Com demarcações paralisadas, covid-19 avança sobre os quilombos
O processo extremamente lento de titulação das comunidades entra em contraste direto com a velocidade com que o agronegócio avança sobre as terras do Matopiba e coloca o Cerrado abaixo.
“No Tocantins, os posseiros que chegaram nos anos 1970 também são os mesmos que controlam os cartórios”, explica Paulo Rogério Gonçalves, da APA-TO, associação de trabalhadores rurais do estado. Não é surpresa que, nesse cenário, grileiros e fazendeiros tenham enorme facilidade em conseguir o título das terras, ao contrário das comunidades quilombolas, analisa Paulo.
Jair Bolsonaro nunca escondeu sua real intenção em relação aos quilombos e as terras indígenas. Durante a campanha, prometeu que “não demarcaria um centímetro de terra” para essas comunidades. E cumpriu. No primeiro ano de gestão, o reconhecimento de comunidades quilombolas caiu 91%. Questionado pela Mongabay, o Incra afirmou que “não recebeu do governo Bolsonaro determinação para suspender ou interromper a regularização de territórios quilombolas”.
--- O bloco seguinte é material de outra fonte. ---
(* ===== verification/RlReaperProofs.v ===== *)
(** What the reaper spares: theorems on [RlReaper]. *)

From Stdlib Require Import Ascii String ZArith QArith Lia.
From stdpp Require Import base option list strings sets pretty.
From S2P Require Import Prelude Hoare Float Json PyList PyText IpAddress Models Utils World K8sHelper DateTime Budget Snapshots RlResources RlConfig RlHandles RlFleet RlOwnership RlSim RlReaper.

#[local] Open Scope Z_scope.

(** ** Names *)

Lemma add_name_elem n m l : m ∈ add_name n l ↔ m = n ∨ m ∈ l.
Proof. unfold add_name. case_decide; [naive_solver|]. rewrite elem_of_app, list_elem_of_singleton. tauto. Qed.
Lemma union_elem n a b : n ∈ union a b ↔ n ∈ a ∨ n ∈ b.
Proof.
  unfold union. revert a. induction b as [|x b IH]; intros a; cbn; [by rewrite elem_of_nil; tauto|].
  rewrite IH, add_name_elem, elem_of_cons. tauto.
Qed.
Lemma add_if_true_mono v m l : m ∈ l → m ∈ add_if_true v l.
Proof. unfold add_if_true. case_match; [|done]. rewrite add_name_elem. by right. Qed.
Lemma add_if_true_new n l : n ≠ EmptyString → n ∈ add_if_true (JStr n) l.
Proof. intros Hn. unfold add_if_true. destruct n; [done|]. apply add_name_elem. by left. Qed.
Lemma add_if_true_inv v m l : m ∈ add_if_true v l → m ∈ l ∨ m = py_str v ∧ truthy v = true.
Proof. unfold add_if_true. destruct (truthy v); [|by left]. rewrite add_name_elem. tauto. Qed.

Lemma add_selectors_mono index claimed sels m : m ∈ sels → m ∈ add_selectors index claimed sels.
Proof.
  unfold add_selectors. revert sels. induction claimed as [|n claimed IH]; intros sels Hm; cbn; [done|].
  by apply IH, add_if_true_mono.
Qed.
Lemma add_selectors_new index claimed sels n m :
  n ∈ claimed → dget n index = Some (JStr m) → m ≠ EmptyString → m ∈ add_selectors index claimed sels.
Proof.
  unfold add_selectors. revert sels. induction claimed as [|x claimed IH]; intros sels Hn Hg Hm; [by apply not_elem_of_nil in Hn|].
  apply elem_of_cons in Hn as [<-|Hn]; [|by apply IH]. cbn. rewrite Hg. by apply add_selectors_mono, add_if_true_new.
Qed.
Lemma add_selectors_inv index claimed sels m :
  m ∈ add_selectors index claimed sels → m ∈ sels ∨ ∃ n v, dget n index = Some v ∧ m = py_str v.
Proof.
  unfold add_selectors. revert sels. induction claimed as [|x claimed IH]; intros sels; cbn; [by left|].
  intros [Hm|?]%IH; [|by right]. apply add_if_true_inv in Hm as [?|[-> Ht]]; [by left|right].
  destruct (dget x index) as [v|] eqn:E; [|done]. by exists x, v.
Qed.

(** ** What was deleted *)

Inductive deletion :=
  | DelObject (r : resource) (name : string)
  | DelPod (name : string)
  | DelPods (selector : string).

#[global] Instance deletion_eq_dec : EqDecision deletion.
Proof. solve_decision. Defined.

(** The deletes this process asked for, in order; reading deletes nothing. *)
Class Deletions (W : Type) `{K8sApi W} `{PodApi W} := {
  deleted : W → list deletion;
  del_get : ∀ r ns n w, deleted (get_object r ns n w).2 = deleted w;
  del_list : ∀ r ns sel w, deleted (list_objects r ns sel w).2 = deleted w;
  del_list_pods : ∀ ns sel w, deleted (list_pod_names ns sel w).2 = deleted w;
  del_object : ∀ r ns n uid w, deleted (delete_object r ns n uid w).2 = deleted w ++ [DelObject r n];
  del_pod : ∀ n ns w, deleted (delete_pod n ns w).2 = deleted w ++ [DelPod n];
  del_pods : ∀ ns sel w, deleted (delete_pods ns sel w).2 = deleted w ++ [DelPods sel];
}.

(** A pod that no list of the selector leaves out *)
Definition always_listed {W} `{PodApi W} (rs : resources) (sel pod : string) : Prop :=
  ∀ w l w', list_pod_names (rs_namespace rs) sel w = (Ret l, w') → pod ∈ l.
Mas os fatos mostram o contrário. Uma das primeiras medidas do atual presidente foi interferir no Incra e tentar interromper a reforma agrária em todo o Brasil. Os quilombos também convivem com a violência e o racismo contra as comunidades, que aumentou nos últimos anos, de acordo com a Coordenação Nacional das Comunidades Quilombolas (Conaq).
No meio da pandemia de coronavírus, os quilombos também estão mais expostos. Com 5 milhões de idosos espalhados pelas comunidades do Brasil, 63 casos confirmados e 18 óbitos, as ações do poder público não chegam. Lideranças da Conaq se reuniram com representantes do Ministério Público Federal para tentar uma solução.
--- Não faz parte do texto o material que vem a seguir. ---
Lemma total_replicas_app l l' : total_replicas (l ++ l') = total_replicas l + total_replicas l'.
Proof.
  unfold total_replicas. rewrite fmap_app. induction (pe_replicas <$> l) as [|z zs IH]; cbn in *; [done|lia].
Qed.

Lemma waves_ok budget wave creates entries :
  creates = total_replicas wave → (wave ≠ [] → wave_ok budget wave) → Forall (wave_ok budget) (waves budget wave creates entries).
Proof.
  revert wave creates. induction entries as [|e entries IH]; intros wave creates -> Hw; cbn.
  - destruct wave; constructor; [|done]. by apply Hw.
  - assert (total_replicas [e] = pe_replicas e) as He by (unfold total_replicas; cbn; lia).
    destruct (decide (wave = [])) as [->|Hne]; cbn.
    + apply IH; [by rewrite He|]. split; [done|by right].
    + rewrite bool_decide_false by done. cbn. destruct (Z.ltb_spec budget (total_replicas wave + pe_replicas e)).
      * constructor; [by apply Hw|]. apply IH; [by rewrite He|]. split; [done|by right].
      * apply IH; [by rewrite total_replicas_app, He|]. intros _. split; [by destruct wave|].
        left. rewrite total_replicas_app, He. lia.
Qed.

(** The waves of a staged warm-up are the planned pools in their order, none left out
    and none twice; every wave creates at least one pool, and no more replicas than the
    budget unless a single pool alone exceeds it. *)
Theorem waves_partition_plan budget entries :
  concat (waves budget [] 0 entries) = entries ∧
  Forall (λ wave, wave ≠ [] ∧ (total_replicas wave ≤ budget ∨ length wave = 1%nat)) (waves budget [] 0 entries).
Proof. split; [apply waves_concat|]. by apply waves_ok. Qed.

(** ** The circuit breaker *)

(** [n] polls in a row above the ceiling *)
Definition above (ceiling : Z) (l : list Z) (k : nat) : Prop := ∃ x, l !! k = Some x ∧ ceiling < x.
Definition breach (ceiling : Z) (n : nat) (l : list Z) : Prop := ∃ i, ∀ j, (j < n)%nat → above ceiling l (i + j).

Lemma breach_below ceiling n k x l :
  (k < n)%nat → x ≤ ceiling → breach ceiling n (replicate k (ceiling + 1) ++ x :: l) ↔ breach ceiling n l.
Proof.
  intros Hk Hx. split.
  - intros [i Hi]. assert (k < i)%nat as Hki.
    { destruct (decide (k < i)%nat); [done|exfalso]. destruct (Hi (k - i)%nat) as (y & Hy & ?); [lia|].
      replace (i + (k - i))%nat with k in Hy by lia. rewrite lookup_app_r in Hy by (rewrite length_replicate; lia).
      rewrite length_replicate, Nat.sub_diag in Hy. simplify_eq/=. lia. }
    exists (i - S k)%nat. intros j Hj. destruct (Hi j Hj) as (y & Hy & ?). exists y. split; [|done].
    rewrite lookup_app_r in Hy by (rewrite length_replicate; lia). rewrite length_replicate in Hy.
    by replace (i + j - k)%nat with (S (i - S k + j)) in Hy by lia.
  - intros [i Hi]. exists (S k + i)%nat. intros j Hj. destruct (Hi j Hj) as (y & Hy & ?). exists y. split; [|done].
    rewrite lookup_app_r by (rewrite length_replicate; lia). rewrite length_replicate.
    by replace (S k + i + j - k)%nat with (S (i + j)) by lia.
Qed.

Lemma above_first ceiling k x y l j :
  ceiling < x → ceiling < y →
  above ceiling (replicate k y ++ x :: l) j ↔ above ceiling (replicate (S k) y ++ l) j.
Proof.
  intros Hx Hy. rewrite replicate_S_end, <-app_assoc. unfold above. cbn.
  destruct (decide (j < k)%nat); [by rewrite !lookup_app_l by (rewrite length_replicate; lia)|].
  rewrite !lookup_app_r, !length_replicate by (rewrite length_replicate; lia).
  destruct (j - k)%nat eqn:E; cbn; [|done]. split; intros _; eauto.
Qed.

Lemma breaker_loop_breach ceiling need b polls :
  (b < need)%nat →
  is_Some (breaker_loop ceiling (Z.of_nat need) (Z.of_nat b) polls) ↔
  breach ceiling need (replicate b (ceiling + 1) ++ polls).
Proof.
  revert b. induction polls as [|n polls IH]; intros b Hb; cbn [breaker_loop].
  - rewrite app_nil_r. split; [by intros []|]. intros [i Hi]. exfalso.
    destruct (Hi (need - 1)%nat) as (x & Hx & _); [lia|]. apply lookup_lt_Some in Hx.
    rewrite length_replicate in Hx. lia.
  - destruct (Z.ltb_spec ceiling n) as [Hn|Hn].
    + assert (breach ceiling need (replicate b (ceiling + 1) ++ n :: polls) ↔
        breach ceiling need (replicate (S b) (ceiling + 1) ++ polls)) as ->.
      { unfold breach. by setoid_rewrite (above_first ceiling b n (ceiling + 1) polls); [|lia|lia]. }
      destruct (Z.ltb_spec (Z.of_nat b + 1) (Z.of_nat need)).
      * replace (Z.of_nat b + 1) with (Z.of_nat (S b)) by lia. apply IH. lia.
      * split; [|eauto]. intros _. exists 0%nat. intros j Hj. exists (ceiling + 1). split; [|lia].
        rewrite lookup_app_l by (rewrite length_replicate; lia). by apply lookup_replicate_2; lia.
    + rewrite breach_below by done. specialize (IH 0%nat). cbn in IH. apply IH. lia.
Qed.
Na comunidade do Baião, a situação é a mesma. Em isolamento voluntário e sem estrutura de saúde local, as pessoas tentam se proteger como podem. Muitos ainda não conseguiram acessar o auxílio emergencial de R$ 600 prometido pelo governo. O Tocantins, até o momento, registra 747 casos e 12 mortes por covid-19.
Para Maryellen Crisóstomo, embora viver sob as condições do governo Bolsonaro seja uma experiência nova, a luta é antiga. Enquanto nos despedimos dos moradores do Baião e dirigimos de volta para a cidade de Almas, já com o sol se pondo no horizonte, Maryellen conclui: “O Brasil nunca foi pensado para quilombolas. A nossa história é de resistência, organização e sobrevivência. E as pessoas reconhecerem que os quilombos existem é um primeiro passo nessa luta”.
Imagem do banner: Moradora da comunidade quilombola de Baião. Foto: Sarah Sax.